Abstract Ref Number = APCP983
Poster Presentation
Carlson Kurniawan,Antony Yaputra,Melanie Mantu Sumber Waras Hospital Jakarta Sumber Waras Hospital, Jakarta Department of Child Health, Tarakan Hospital, Jakarta
Background : Salmonella meningitis is a rare infection associated with high mortality and neurological complications. Approximately 35 million cases and 500,000 people died of Salmonella typhi infection annually worldwide. Here we describe a probable case of salmonella meningitis in a 16-years-old girl with a history of typhoid fever. Case Presentation Summary : A sixteen-years-old girl, readmitted to our hospital with a history of typhoid fever one week before.

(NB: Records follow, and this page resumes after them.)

(* ===== verification/Partial.v ===== *)
(** * What code leaves alone, if it returns

    [partial P m Q]: if [m], started in a state of [P], returns, then in a state of [Q].
    That it returns is proved elsewhere, from what the data promise; these
    specifications need no such promise and so go through any code by its text. *)

From S2P Require Import Prelude.

Definition partial {S A} (P : S -> Prop) (m : ST S A) (Q : A -> S -> Prop) : Prop :=
  forall s a s', P s -> m s = Ok (a, s') -> Q a s'.

(** [stable P m]: [m] keeps [P]. *)
Abbreviation stable P m := (partial P m (fun _ => P)).

Section Rules.
Context {S : Type}.
Implicit Types P : S -> Prop.

Lemma partial_ret {A} P (a : A) (Q : A -> S -> Prop) : (forall s, P s -> Q a s) -> partial P (ret a) Q.
Proof. intros H s b s' Hs [= <- <-]. auto. Qed.

Lemma partial_bind {A B} P (m : ST S A) (f : A -> ST S B) R Q :
  partial P m R -> (forall a, partial (R a) (f a) Q) -> partial P (bind m f) Q.
Proof.
  intros Hm Hf s b s' Hs. unfold bind. destruct (m s) as [[a s1]|] eqn:E; [|done]. intros E'.
  eapply Hf; [|exact E']. by eapply Hm.
Qed.

Lemma partial_conseq {A} P P' (m : ST S A) (Q Q' : A -> S -> Prop) :
  partial P' m Q' -> (forall s, P s -> P' s) -> (forall a s, Q' a s -> Q a s) -> partial P m Q.
Proof. intros Hm HP HQ s a s' Hs E. eapply HQ, Hm; [|exact E]. auto. Qed.

Lemma partial_eq {A} P (m m' : ST S A) Q : (forall s, m s = m' s) -> partial P m' Q -> partial P m Q.
Proof. intros E Hm s a s' Hs. rewrite E. by apply Hm. Qed.

(** What is known of the value only. *)
Lemma partial_pure {A} P (m : ST S A) Q (phi : Prop) :
  (phi -> partial P m Q) -> partial (fun s => P s /\ phi) m Q.
Proof. intros H s a s' [Hs Hphi] E. by eapply H. Qed.

(** A step of a sequence that keeps [P]. *)
Lemma stable_bind {A B} P (m : ST S A) (f : A -> ST S B) :
  stable P m -> (forall a, stable P (f a)) -> stable P (bind m f).
Proof. apply partial_bind. Qed.
Lemma stable_ret {A} P (a : A) : stable P (ret a).
Proof. by apply partial_ret. Qed.
Lemma stable_gets {A} P (f : S -> A) : stable P (gets f).
Proof. by intros s a s' Hs [= <- <-]. Qed.
Lemma stable_lift {A} P (r : result A) : stable P (lift r).
Proof. intros s a s' Hs. unfold lift. destruct r; [by intros [= <- <-] | done]. Qed.
Lemma stable_modify P f : (forall s, P s -> P (f s)) -> stable P (modify f).
Proof. intros Hf s a s' Hs [= <- <-]. auto. Qed.
Lemma stable_reads {A} P (m : ST S A) : (forall s a s', m s = Ok (a, s') -> s' = s) -> stable P m.
Proof. intros Hm s a s' Hs E. by rewrite (Hm _ _ _ E). Qed.

Lemma stable_for_each {A} P (l : list A) (body : A -> ST S unit) :
  (forall x, x ∈ l -> stable P (body x)) -> stable P (for_each l body).
Proof.
  induction l as [|x l IH]; intros Hb; simpl; [apply stable_ret |].
  apply stable_bind; [apply Hb; left |]. intros _. apply IH. intros y Hy. apply Hb. by right.
Qed.

Lemma stable_for_acc {A B} P (l : list A) (b : B) (body : B -> A -> ST S B) :
  (forall b x, stable P (body b x)) -> stable P (for_acc l b body).
Proof.
  intros Hb. revert b. induction l as [|x l IH]; intros b; simpl; [apply stable_ret |].
  apply stable_bind; [apply Hb |]. intros b'. apply IH.
Qed.

(** Code on a part of the state. *)
Lemma partial_zoom {T A} (get : S -> T) (put : T -> S -> S) (m : ST T A) P (P' : T -> Prop) (Q' : A -> T -> Prop) Q :
  partial P' m Q' -> (forall s, P s -> P' (get s)) -> (forall a s t, P s -> Q' a t -> Q a (put t s)) ->
  partial P (zoom get put m) Q.
Proof.
  intros Hm Hget Hput s a s' Hs. unfold zoom. destruct (m (get s)) as [[b t]|] eqn:E; [|done].
  intros [= <- <-]. apply Hput; [done |]. eapply Hm; [|exact E]. auto.
Qed.
End Rules.

Create HintDb stable.
#[export] Hint Resolve stable_ret stable_gets stable_lift : stable.

(** Goes through the text of the code; what is left is about the operations that are not
    in the database. *)
Ltac stable_step :=
  match goal with
  | |- partial _ (bind _ _) _ => apply stable_bind; [|intros]
  | |- partial _ (for_each _ _) _ => apply stable_for_each; intros
  | |- partial _ (for_acc _ _ _) _ => apply stable_for_acc; intros
  | |- partial _ (match ?x with _ => _ end) _ => destruct x
  | |- partial _ _ _ => solve [eauto 2 with stable nocore]
  end.
Ltac stable := repeat stable_step.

The presentations were altered state of consciousness, nauseous, severe headache, strabismus, dysarthria, but other complaints like fever and seizure were absent. Physical examination revealed a well-nourished girl with a blank, vacant look, her vital signs were stable. From neurological examination, we found paresis of nervus abducens (N. VI) bilaterally, dysarthria, hypertonia and nuchal rigidity were present. The patient could talk but with limited words and difficult to be understood. Chest X-Ray didn’t found any abnormalities or signs of infection, non-contrast brain CT-Scan revealed ventriculomegaly, but meningitis still couldn’t be ruled out. CSF analysis were turbid, cell count of 841, PMN 67%, Glucose CSF:Serum Ratio of 0,08. This patient were treated with ceftriaxone and dexamethasone IV. Learning Points/Discussion : Salmonella meningitis accounts for a very small proportion of all bacterial meningitis. It has been recommended that Salmonella meningitis should be treated with a third generation cephalosporin for a minimum of three weeks. We suspected this patient to be infected with Salmonella meningitis due to a history of typhoid fever one week prior, but further examination like blood culture, stool culture and CSF culture are needed to confirm this diagnosis.